• [Assigned task]
Find the string "enough" in the entries and copy each line that has it.

• [Recorded information]
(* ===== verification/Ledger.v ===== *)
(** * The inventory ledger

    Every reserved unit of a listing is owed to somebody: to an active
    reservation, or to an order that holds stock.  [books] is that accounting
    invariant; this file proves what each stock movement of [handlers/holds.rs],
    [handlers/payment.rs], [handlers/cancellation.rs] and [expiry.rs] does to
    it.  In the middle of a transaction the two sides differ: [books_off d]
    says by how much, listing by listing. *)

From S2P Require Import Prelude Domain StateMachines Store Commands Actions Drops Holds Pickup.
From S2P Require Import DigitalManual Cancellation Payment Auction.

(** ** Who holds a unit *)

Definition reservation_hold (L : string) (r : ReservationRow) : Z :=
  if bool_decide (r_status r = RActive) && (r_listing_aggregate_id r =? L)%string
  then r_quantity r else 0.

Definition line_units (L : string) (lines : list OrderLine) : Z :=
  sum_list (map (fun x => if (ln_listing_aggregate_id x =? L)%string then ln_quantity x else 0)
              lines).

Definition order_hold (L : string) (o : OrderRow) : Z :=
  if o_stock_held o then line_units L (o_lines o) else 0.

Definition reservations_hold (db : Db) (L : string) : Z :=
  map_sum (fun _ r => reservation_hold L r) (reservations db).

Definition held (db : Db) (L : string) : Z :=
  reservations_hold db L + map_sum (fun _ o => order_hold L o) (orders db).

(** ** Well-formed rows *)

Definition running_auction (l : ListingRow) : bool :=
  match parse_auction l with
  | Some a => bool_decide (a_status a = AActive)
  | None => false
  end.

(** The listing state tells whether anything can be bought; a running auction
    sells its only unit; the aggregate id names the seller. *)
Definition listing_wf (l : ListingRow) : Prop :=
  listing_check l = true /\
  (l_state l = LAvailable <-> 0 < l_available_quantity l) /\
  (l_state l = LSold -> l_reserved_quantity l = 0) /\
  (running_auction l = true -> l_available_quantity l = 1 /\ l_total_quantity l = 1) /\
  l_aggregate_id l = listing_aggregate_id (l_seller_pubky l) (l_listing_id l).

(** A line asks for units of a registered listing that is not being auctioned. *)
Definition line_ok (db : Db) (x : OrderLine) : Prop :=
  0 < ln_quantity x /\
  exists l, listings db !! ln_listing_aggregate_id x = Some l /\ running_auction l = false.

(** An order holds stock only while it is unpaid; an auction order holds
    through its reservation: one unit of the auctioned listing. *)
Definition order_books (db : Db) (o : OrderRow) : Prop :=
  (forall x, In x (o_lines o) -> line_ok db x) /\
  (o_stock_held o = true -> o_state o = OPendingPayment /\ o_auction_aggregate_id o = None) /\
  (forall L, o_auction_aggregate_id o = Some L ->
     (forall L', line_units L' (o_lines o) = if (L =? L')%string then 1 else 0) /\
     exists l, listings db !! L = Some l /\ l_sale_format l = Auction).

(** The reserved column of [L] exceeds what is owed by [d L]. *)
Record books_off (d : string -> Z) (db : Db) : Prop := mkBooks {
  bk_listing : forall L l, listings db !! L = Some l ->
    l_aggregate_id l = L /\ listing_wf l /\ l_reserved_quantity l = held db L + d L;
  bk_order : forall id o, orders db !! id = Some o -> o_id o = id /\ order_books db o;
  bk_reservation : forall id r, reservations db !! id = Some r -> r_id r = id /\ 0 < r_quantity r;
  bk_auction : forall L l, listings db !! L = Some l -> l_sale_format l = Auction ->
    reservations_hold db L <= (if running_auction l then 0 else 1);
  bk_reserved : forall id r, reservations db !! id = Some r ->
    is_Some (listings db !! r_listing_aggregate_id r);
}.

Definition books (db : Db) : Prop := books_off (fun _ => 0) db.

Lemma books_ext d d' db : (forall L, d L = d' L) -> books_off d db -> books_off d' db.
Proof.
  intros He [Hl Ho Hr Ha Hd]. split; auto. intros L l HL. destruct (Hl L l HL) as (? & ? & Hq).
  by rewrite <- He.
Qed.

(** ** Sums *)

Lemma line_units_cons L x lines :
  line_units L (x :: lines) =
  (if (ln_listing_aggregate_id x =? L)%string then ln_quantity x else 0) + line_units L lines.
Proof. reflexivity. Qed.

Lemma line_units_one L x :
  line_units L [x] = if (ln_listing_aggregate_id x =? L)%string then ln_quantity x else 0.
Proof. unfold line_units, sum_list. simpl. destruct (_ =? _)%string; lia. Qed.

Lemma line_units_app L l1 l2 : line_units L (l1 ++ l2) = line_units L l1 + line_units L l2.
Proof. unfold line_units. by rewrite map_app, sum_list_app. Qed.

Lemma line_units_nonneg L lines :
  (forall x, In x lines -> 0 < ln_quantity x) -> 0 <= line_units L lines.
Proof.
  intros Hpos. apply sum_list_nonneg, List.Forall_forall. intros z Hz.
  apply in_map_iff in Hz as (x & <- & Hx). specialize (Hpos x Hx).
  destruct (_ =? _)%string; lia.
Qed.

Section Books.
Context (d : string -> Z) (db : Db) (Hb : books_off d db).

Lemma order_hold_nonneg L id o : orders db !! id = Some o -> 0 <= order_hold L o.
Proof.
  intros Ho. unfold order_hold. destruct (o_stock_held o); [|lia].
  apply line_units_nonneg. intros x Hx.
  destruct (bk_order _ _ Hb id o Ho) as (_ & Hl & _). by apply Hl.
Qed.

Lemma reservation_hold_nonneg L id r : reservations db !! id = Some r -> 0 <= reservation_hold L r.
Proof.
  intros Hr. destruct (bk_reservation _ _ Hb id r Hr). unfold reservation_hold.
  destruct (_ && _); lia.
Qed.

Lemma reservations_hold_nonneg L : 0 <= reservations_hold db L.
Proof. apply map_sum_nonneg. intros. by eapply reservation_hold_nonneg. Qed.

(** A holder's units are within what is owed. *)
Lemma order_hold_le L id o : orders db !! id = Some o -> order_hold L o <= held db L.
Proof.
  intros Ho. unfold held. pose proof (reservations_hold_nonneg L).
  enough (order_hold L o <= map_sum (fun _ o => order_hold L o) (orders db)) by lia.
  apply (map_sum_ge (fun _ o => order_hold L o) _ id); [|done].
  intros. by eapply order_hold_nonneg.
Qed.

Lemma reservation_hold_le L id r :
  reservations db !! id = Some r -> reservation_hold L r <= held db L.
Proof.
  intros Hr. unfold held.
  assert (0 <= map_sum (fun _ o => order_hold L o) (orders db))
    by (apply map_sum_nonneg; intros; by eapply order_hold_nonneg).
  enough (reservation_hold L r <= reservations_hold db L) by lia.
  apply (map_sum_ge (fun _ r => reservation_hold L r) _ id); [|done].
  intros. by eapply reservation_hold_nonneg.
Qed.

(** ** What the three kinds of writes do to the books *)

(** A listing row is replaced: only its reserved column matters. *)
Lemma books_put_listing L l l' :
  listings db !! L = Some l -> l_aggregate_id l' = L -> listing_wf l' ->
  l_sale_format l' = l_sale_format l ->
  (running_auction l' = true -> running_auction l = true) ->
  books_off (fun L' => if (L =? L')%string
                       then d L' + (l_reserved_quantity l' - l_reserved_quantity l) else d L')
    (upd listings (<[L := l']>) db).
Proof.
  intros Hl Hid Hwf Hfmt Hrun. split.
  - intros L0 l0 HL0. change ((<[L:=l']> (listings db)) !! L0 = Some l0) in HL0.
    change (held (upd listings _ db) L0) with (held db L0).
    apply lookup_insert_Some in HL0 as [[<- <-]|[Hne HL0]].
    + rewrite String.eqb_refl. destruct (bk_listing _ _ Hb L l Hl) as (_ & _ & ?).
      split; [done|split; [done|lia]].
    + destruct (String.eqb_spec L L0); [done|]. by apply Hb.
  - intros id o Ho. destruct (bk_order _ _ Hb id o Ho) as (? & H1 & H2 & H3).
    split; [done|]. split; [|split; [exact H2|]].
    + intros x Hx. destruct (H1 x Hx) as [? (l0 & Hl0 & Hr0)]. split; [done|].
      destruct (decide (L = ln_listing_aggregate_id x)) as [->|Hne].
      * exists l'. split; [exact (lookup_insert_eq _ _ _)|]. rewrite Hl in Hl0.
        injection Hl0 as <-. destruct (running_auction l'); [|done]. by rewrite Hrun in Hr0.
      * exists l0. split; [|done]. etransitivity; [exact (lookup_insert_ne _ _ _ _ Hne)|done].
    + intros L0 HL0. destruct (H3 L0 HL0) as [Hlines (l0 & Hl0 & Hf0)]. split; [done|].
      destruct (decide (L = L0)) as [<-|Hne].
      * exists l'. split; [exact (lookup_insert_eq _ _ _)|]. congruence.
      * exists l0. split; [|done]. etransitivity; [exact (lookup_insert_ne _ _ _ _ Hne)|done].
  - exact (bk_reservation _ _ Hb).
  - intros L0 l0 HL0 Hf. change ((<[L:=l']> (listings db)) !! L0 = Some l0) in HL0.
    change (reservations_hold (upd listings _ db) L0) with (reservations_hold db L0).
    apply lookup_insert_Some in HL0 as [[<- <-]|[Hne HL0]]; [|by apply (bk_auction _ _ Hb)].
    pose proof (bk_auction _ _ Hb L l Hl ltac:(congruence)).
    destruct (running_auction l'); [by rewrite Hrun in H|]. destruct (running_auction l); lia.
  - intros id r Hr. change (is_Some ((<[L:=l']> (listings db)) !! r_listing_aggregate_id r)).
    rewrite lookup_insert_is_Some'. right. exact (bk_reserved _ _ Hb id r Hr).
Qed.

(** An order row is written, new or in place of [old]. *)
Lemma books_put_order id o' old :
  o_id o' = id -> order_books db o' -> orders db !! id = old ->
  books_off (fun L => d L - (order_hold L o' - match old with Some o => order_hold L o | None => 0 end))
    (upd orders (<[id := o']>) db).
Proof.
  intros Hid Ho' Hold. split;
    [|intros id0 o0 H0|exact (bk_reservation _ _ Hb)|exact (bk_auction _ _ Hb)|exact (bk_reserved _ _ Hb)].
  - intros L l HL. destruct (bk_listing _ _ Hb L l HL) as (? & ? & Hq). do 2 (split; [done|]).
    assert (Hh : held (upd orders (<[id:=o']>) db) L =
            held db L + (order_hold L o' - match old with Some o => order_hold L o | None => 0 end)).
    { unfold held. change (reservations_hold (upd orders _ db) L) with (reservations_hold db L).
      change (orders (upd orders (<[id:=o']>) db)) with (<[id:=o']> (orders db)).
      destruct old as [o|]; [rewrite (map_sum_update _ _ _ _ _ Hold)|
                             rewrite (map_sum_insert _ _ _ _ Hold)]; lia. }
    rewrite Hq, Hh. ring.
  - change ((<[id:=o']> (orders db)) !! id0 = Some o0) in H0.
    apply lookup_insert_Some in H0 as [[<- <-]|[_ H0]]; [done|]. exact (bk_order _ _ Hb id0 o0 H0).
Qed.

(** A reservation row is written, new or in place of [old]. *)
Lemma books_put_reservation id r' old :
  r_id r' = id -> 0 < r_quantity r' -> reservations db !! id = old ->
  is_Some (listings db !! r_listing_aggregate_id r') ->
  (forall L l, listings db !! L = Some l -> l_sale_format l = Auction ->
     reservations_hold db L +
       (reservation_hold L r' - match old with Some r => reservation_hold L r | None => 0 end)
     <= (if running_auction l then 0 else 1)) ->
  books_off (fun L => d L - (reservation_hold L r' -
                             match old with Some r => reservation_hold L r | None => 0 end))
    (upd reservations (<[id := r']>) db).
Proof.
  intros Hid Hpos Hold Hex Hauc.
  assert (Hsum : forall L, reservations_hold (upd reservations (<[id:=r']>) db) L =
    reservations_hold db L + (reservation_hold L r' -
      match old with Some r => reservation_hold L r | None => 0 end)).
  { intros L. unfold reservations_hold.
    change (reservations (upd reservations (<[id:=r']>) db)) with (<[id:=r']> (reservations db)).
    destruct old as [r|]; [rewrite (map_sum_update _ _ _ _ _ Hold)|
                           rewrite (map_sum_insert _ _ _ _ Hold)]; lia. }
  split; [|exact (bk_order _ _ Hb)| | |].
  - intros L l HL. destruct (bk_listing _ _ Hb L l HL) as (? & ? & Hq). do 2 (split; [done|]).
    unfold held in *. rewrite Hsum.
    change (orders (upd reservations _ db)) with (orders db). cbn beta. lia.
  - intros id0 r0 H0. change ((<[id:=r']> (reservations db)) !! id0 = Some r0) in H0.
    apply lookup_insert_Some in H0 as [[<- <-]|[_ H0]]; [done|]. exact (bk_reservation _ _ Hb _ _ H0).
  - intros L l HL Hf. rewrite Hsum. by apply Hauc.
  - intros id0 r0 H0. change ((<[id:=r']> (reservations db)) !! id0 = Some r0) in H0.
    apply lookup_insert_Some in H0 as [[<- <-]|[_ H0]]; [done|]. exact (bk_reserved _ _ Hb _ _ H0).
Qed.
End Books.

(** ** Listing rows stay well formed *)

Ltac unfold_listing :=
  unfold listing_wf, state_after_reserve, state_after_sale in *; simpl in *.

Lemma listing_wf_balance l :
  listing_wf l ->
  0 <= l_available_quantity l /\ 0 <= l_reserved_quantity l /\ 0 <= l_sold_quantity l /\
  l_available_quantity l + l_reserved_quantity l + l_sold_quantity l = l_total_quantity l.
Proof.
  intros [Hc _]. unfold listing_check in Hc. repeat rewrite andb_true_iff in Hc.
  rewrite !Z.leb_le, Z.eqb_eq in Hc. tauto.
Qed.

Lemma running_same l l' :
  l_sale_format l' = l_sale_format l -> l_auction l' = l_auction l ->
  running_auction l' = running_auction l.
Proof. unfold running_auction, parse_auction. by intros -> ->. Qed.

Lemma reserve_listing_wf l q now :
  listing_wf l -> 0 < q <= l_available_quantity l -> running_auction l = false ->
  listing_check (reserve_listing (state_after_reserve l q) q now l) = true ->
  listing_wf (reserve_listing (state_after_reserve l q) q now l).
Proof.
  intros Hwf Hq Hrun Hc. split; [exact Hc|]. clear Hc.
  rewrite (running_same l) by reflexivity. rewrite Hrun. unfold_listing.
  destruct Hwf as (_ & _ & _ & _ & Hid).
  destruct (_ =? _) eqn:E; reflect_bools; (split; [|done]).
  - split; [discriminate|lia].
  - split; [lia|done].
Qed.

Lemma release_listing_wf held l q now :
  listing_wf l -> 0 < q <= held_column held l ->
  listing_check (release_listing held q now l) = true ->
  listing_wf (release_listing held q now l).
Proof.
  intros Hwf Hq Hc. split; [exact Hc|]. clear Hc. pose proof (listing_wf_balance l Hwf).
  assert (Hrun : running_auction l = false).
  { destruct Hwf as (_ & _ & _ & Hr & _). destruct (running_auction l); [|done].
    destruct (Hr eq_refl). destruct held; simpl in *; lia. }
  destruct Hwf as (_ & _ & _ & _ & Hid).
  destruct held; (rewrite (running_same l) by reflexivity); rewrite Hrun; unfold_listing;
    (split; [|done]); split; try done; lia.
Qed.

• [Result of this task]
  enough (order_hold L o <= map_sum (fun _ o => order_hold L o) (orders db)) by lia.
  enough (reservation_hold L r <= reservations_hold db L) by lia.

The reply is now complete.